**Record set:**

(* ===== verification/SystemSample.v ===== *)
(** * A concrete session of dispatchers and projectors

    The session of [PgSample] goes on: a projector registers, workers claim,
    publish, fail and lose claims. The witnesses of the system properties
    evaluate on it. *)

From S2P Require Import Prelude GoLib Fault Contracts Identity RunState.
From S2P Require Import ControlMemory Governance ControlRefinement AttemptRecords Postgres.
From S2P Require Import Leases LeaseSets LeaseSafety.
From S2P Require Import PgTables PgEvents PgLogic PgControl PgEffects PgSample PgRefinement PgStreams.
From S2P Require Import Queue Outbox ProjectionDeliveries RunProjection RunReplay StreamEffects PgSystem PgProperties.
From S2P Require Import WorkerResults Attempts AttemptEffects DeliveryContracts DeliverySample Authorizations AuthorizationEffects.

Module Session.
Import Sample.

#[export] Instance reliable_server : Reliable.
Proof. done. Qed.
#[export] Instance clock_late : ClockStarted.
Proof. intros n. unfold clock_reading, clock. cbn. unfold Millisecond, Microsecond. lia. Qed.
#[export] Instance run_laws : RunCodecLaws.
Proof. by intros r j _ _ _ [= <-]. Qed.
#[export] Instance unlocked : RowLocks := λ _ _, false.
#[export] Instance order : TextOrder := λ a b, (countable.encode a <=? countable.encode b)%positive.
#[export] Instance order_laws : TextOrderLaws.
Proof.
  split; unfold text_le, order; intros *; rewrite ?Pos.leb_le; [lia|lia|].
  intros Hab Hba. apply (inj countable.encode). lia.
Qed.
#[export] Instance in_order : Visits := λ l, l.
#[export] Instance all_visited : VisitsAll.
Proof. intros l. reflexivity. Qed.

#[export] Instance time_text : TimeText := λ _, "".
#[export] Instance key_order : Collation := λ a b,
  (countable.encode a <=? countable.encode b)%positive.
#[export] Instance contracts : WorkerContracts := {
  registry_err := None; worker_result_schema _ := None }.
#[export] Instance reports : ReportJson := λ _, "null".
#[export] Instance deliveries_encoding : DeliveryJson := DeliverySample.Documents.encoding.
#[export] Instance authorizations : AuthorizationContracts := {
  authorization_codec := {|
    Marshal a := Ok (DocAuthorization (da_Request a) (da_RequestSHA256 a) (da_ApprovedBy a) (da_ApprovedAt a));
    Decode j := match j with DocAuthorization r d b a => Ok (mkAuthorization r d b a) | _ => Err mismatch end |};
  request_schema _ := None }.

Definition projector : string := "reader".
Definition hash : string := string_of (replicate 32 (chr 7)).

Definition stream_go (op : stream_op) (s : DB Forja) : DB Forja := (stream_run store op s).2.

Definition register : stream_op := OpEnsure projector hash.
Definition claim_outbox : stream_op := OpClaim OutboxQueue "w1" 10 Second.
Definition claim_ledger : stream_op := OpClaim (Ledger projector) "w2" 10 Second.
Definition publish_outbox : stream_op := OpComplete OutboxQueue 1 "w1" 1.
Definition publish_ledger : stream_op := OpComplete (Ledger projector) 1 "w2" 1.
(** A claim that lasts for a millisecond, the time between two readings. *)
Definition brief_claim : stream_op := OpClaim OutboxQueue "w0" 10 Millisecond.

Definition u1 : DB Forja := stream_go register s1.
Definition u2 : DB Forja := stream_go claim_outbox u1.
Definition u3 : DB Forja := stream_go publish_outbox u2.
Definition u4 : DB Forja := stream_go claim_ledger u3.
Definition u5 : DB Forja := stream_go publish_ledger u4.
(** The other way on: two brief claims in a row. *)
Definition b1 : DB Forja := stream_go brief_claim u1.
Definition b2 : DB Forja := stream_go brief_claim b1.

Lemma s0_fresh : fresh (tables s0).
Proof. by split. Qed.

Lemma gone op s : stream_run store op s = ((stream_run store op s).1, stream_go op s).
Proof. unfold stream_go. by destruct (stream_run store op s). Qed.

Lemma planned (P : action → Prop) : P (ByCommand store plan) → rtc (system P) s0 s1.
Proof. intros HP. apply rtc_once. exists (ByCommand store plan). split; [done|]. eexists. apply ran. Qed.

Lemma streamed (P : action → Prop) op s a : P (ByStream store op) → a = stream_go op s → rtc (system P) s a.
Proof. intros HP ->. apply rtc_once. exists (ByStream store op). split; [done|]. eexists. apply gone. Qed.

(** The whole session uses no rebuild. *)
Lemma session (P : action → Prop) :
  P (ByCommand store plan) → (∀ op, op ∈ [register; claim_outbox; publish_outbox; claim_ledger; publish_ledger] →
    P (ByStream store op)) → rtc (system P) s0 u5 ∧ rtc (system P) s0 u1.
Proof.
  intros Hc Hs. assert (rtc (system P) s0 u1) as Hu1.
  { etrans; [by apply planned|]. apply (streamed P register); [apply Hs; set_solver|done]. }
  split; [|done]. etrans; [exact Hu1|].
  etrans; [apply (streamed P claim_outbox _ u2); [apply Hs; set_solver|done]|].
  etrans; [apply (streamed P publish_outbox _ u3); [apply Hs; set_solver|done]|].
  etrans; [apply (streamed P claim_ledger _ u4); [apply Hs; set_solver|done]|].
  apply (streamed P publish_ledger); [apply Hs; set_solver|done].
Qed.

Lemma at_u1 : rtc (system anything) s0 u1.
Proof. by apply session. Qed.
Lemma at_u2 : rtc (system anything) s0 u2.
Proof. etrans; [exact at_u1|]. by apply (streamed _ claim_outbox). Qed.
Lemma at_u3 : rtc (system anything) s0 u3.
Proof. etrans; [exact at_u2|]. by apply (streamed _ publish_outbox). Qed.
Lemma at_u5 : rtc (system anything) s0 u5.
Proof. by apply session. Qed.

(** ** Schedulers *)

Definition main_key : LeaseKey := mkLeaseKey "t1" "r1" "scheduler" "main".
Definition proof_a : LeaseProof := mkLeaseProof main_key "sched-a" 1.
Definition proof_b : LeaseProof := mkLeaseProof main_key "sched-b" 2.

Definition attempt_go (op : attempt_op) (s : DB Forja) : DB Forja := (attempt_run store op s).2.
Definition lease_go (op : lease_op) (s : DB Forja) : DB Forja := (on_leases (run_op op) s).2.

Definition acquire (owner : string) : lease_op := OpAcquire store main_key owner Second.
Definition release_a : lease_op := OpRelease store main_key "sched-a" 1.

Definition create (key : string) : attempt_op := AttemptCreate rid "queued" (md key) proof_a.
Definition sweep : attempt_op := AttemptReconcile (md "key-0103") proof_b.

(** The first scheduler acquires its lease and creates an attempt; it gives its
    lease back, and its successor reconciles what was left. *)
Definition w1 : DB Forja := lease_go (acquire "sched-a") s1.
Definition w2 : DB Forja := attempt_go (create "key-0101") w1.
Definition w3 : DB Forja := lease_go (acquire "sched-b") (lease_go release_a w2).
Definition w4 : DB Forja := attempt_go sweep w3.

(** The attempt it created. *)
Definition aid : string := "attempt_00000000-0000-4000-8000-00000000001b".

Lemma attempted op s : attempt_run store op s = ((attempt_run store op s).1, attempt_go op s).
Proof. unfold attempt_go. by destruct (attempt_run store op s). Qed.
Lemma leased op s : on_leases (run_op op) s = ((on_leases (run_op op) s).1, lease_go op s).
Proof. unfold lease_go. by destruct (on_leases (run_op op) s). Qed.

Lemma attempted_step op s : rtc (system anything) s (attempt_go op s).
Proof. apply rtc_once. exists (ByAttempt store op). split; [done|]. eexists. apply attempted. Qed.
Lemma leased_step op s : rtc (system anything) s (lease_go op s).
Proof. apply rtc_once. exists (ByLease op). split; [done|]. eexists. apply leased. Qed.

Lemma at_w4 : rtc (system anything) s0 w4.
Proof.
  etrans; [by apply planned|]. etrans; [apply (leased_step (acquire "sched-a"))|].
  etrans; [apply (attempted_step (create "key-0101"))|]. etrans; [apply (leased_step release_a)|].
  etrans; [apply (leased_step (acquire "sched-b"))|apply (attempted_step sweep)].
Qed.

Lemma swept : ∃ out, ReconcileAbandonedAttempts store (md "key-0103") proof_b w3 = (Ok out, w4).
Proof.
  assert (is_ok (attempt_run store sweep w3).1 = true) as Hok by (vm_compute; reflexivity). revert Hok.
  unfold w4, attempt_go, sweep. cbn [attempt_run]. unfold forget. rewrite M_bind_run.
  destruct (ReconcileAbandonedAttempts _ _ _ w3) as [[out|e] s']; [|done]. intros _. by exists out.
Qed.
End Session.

**Exercise:** What lines of the data include the word "anything"? Copy each of them.

**Solution to the problem:**
Lemma at_u1 : rtc (system anything) s0 u1.
Lemma at_u2 : rtc (system anything) s0 u2.
Lemma at_u3 : rtc (system anything) s0 u3.
Lemma at_u5 : rtc (system anything) s0 u5.
Lemma attempted_step op s : rtc (system anything) s (attempt_go op s).
Lemma leased_step op s : rtc (system anything) s (lease_go op s).
Lemma at_w4 : rtc (system anything) s0 w4.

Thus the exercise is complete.